++++ Data records
Definition chat : Category := {|
  link := lit "/docs/integrations/chat";
  columns := [
    {| title := str "Provider";
       formatter := fun item => jsx_a (get item "link") [get item "name"] |};
    {| title := jsx_a (str "/docs/how_to/tool_calling") [str "Tool calling"];
       formatter := fun item => if truthy (get item "tool_calling") then VString check_mark else VString cross_mark |};
    {| title := jsx_a (str "/docs/how_to/structured_output/") [str "Structured output"];
       formatter := fun item => if truthy (get item "structured_output") then VString check_mark else VString cross_mark |};
    {| title := str "JSON mode";
       formatter := fun item => if truthy (get item "json_mode") then VString check_mark else VString cross_mark |};
    {| title := str "Local";
       formatter := fun item => if truthy (get item "local") then VString check_mark else VString cross_mark |};
    {| title := jsx_a (str "/docs/how_to/multimodal_inputs/") [str "Multimodal"];
       formatter := fun item => if truthy (get item "multimodal") then VString check_mark else VString cross_mark |};
    {| title := str "Package";
       formatter := fun item => jsx_a (get item "apiLink") [get item "package"] |}
  ];
  items := [
    [ ("name", str "ChatAnthropic");
      ("package", str "langchain-anthropic");
      ("link", str "anthropic/");
      ("structured_output", VBool true);
      ("tool_calling", VBool true);
      ("json_mode", VBool false);
      ("multimodal", VBool true);
      ("local", VBool false);
      ("apiLink", str "https://api.python.langchain.com/en/latest/chat_models/langchain_anthropic.chat_models.ChatAnthropic.html#langchain_anthropic.chat_models.ChatAnthropic") ];
    [ ("name", str "ChatMistralAI");
      ("package", str "langchain-mistralai");
      ("link", str "mistralai/");
      ("structured_output", VBool true);
      ("tool_calling", VBool true);
      ("json_mode", VBool false);
      ("multimodal", VBool false);
      ("local", VBool false);
      ("apiLink", str "https://api.python.langchain.com/en/latest/chat_models/langchain_mistralai.chat_models.ChatMistralAI.html#langchain_mistralai.chat_models.ChatMistralAI") ];
    [ ("name", str "ChatFireworks");
      ("package", str "langchain-fireworks");
      ("link", str "fireworks/");
      ("structured_output", VBool true);
      ("tool_calling", VBool true);
      ("json_mode", VBool true);
      ("multimodal", VBool false);
      ("local", VBool false);
      ("apiLink", str "https://api.python.langchain.com/en/latest/chat_models/langchain_fireworks.chat_models.ChatFireworks.html#langchain_fireworks.chat_models.ChatFireworks") ];
    [ ("name", str "AzureChatOpenAI");
      ("package", str "langchain-openai");
      ("link", str "azure_chat_openai/");
      ("structured_output", VBool true);
      ("tool_calling", VBool true);
      ("json_mode", VBool true);
      ("multimodal", VBool true);
      ("local", VBool false);
      ("apiLink", str "https://api.python.langchain.com/en/latest/chat_models/langchain_openai.chat_models.azure.AzureChatOpenAI.html#langchain_openai.chat_models.azure.AzureChatOpenAI") ];
    [ ("name", str "ChatOpenAI");
      ("package", str "langchain-openai");
      ("link", str "openai/");
      ("structured_output", VBool true);
      ("tool_calling", VBool true);
      ("json_mode", VBool true);
      ("multimodal", VBool true);
      ("local", VBool false);
      ("apiLink", str "https://api.python.langchain.com/en/latest/chat_models/langchain_openai.chat_models.base.ChatOpenAI.html#langchain_openai.chat_models.base.ChatOpenAI") ];
    [ ("name", str "ChatTogether");
      ("package", str "langchain-together");
      ("link", str "together/");
      ("structured_output", VBool true);
      ("tool_calling", VBool true);
      ("json_mode", VBool true);
      ("multimodal", VBool false);
      ("local", VBool false);
      ("apiLink", str "https://api.python.langchain.com/en/latest/chat_models/langchain_together.chat_models.ChatTogether.html#langchain_together.chat_models.ChatTogether") ];
    [ ("name", str "ChatVertexAI");
      ("package", str "langchain-google-vertexai");
      ("link", str "google_vertex_ai_palm/");
      ("structured_output", VBool true);
      ("tool_calling", VBool true);
      ("json_mode", VBool false);
      ("multimodal", VBool true);
      ("local", VBool false);
      ("apiLink", str "https://api.python.langchain.com/en/latest/chat_models/langchain_google_vertexai.chat_models.ChatVertexAI.html#langchain_google_vertexai.chat_models.ChatVertexAI") ];
    [ ("name", str "ChatGoogleGenerativeAI");
      ("package", str "langchain-google-genai");
      ("link", str "google_generative_ai/");
      ("structured_output", VBool true);
      ("tool_calling", VBool true);
      ("json_mode", VBool false);
      ("multimodal", VBool true);
      ("local", VBool false);
      ("apiLink", str "https://api.python.langchain.com/en/latest/chat_models/langchain_google_genai.chat_models.ChatGoogleGenerativeAI.html#langchain_google_genai.chat_models.ChatGoogleGenerativeAI") ];
    [ ("name", str "ChatGroq");
      ("package", str "langchain-groq");
      ("link", str "groq/");
      ("structured_output", VBool true);
      ("tool_calling", VBool true);
      ("json_mode", VBool true);
      ("multimodal", VBool false);
      ("local", VBool false);
      ("apiLink", str "https://api.python.langchain.com/en/latest/chat_models/langchain_groq.chat_models.ChatGroq.html#langchain_groq.chat_models.ChatGroq") ];
    [ ("name", str "ChatCohere");
      ("package", str "langchain-cohere");
      ("link", str "cohere/");
      ("structured_output", VBool true);
      ("tool_calling", VBool true);
      ("json_mode", VBool false);
      ("multimodal", VBool false);
      ("local", VBool false);
      ("apiLink", str "https://api.python.langchain.com/en/latest/chat_models/langchain_cohere.chat_models.ChatCohere.html#langchain_cohere.chat_models.ChatCohere") ];
    [ ("name", str "ChatBedrock");
      ("package", str "langchain-aws");
      ("link", str "bedrock/");
      ("structured_output", VBool true);
      ("tool_calling", VBool true);
      ("json_mode", VBool false);
      ("multimodal", VBool false);
      ("local", VBool false);
      ("apiLink", str "https://api.python.langchain.com/en/latest/chat_models/langchain_aws.chat_models.bedrock.ChatBedrock.html#langchain_aws.chat_models.bedrock.ChatBedrock") ];
    [ ("name", str "ChatHuggingFace");
      ("package", str "langchain-huggingface");
      ("link", str "huggingface/");
      ("structured_output", VBool true);
      ("tool_calling", VBool true);
      ("json_mode", VBool false);
      ("multimodal", VBool false);
      ("local", VBool true);
      ("apiLink", str "https://api.python.langchain.com/en/latest/chat_models/langchain_huggingface.chat_models.huggingface.ChatHuggingFace.html#langchain_huggingface.chat_models.huggingface.ChatHuggingFace") ];
    [ ("name", str "ChatNVIDIA");
      ("package", str "langchain-nvidia-ai-endpoints");
      ("link", str "nvidia_ai_endpoints/");
      ("structured_output", VBool true);
      ("tool_calling", VBool true);
      ("json_mode", VBool false);
      ("multimodal", VBool false);
      ("local", VBool true);
      ("apiLink", str "https://api.python.langchain.com/en/latest/chat_models/langchain_nvidia_ai_endpoints.chat_models.ChatNVIDIA.html#langchain_nvidia_ai_endpoints.chat_models.ChatNVIDIA") ];
    [ ("name", str "ChatOllama");
      ("package", str "langchain-ollama");
      ("link", str "ollama/");
      ("structured_output", VBool true);
      ("tool_calling", VBool true);
      ("json_mode", VBool true);
      ("multimodal", VBool false);
      ("local", VBool true);
      ("apiLink", str "https://api.python.langchain.com/en/latest/chat_models/langchain_ollama.chat_models.ChatOllama.html#langchain_ollama.chat_models.ChatOllama") ];
    [ ("name", str "ChatLlamaCpp");
      ("package", str "langchain-community");
      ("link", str "llamacpp");
      ("structured_output", VBool true);
      ("tool_calling", VBool true);
      ("json_mode", VBool false);
      ("multimodal", VBool false);
      ("local", VBool true);
      ("apiLink", str "https://api.python.langchain.com/en/latest/chat_models/langchain_community.chat_models.llamacpp.ChatLlamaCpp.html#langchain_community.chat_models.llamacpp.ChatLlamaCpp") ];
    [ ("name", str "ChatAI21");
      ("package", str "langchain-ai21");
      ("link", str "ai21");
      ("structured_output", VBool true);
      ("tool_calling", VBool true);
      ("json_mode", VBool false);
      ("multimodal", VBool false);
      ("local", VBool false);
      ("apiLink", str "https://api.python.langchain.com/en/latest/chat_models/langchain_ai21.chat_models.ChatAI21.html#langchain_ai21.chat_models.ChatAI21") ];
    [ ("name", str "ChatUpstage");
      ("package", str "langchain-upstage");
      ("link", str "upstage");
      ("structured_output", VBool true);
      ("tool_calling", VBool true);
      ("json_mode", VBool false);
      ("multimodal", VBool false);
      ("local", VBool false);
      ("apiLink", str "https://api.python.langchain.com/en/latest/chat_models/langchain_upstage.chat_models.ChatUpstage.html#langchain_upstage.chat_models.ChatUpstage") ]
  ]
|}.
++++++++
:: Task details ::
What lines in the entries contain "ChatBedrock"? Report each one by copying it.

:: Output below ::
    [ ("name", str "ChatBedrock");
      ("apiLink", str "https://api.python.langchain.com/en/latest/chat_models/langchain_aws.chat_models.bedrock.ChatBedrock.html#langchain_aws.chat_models.bedrock.ChatBedrock") ];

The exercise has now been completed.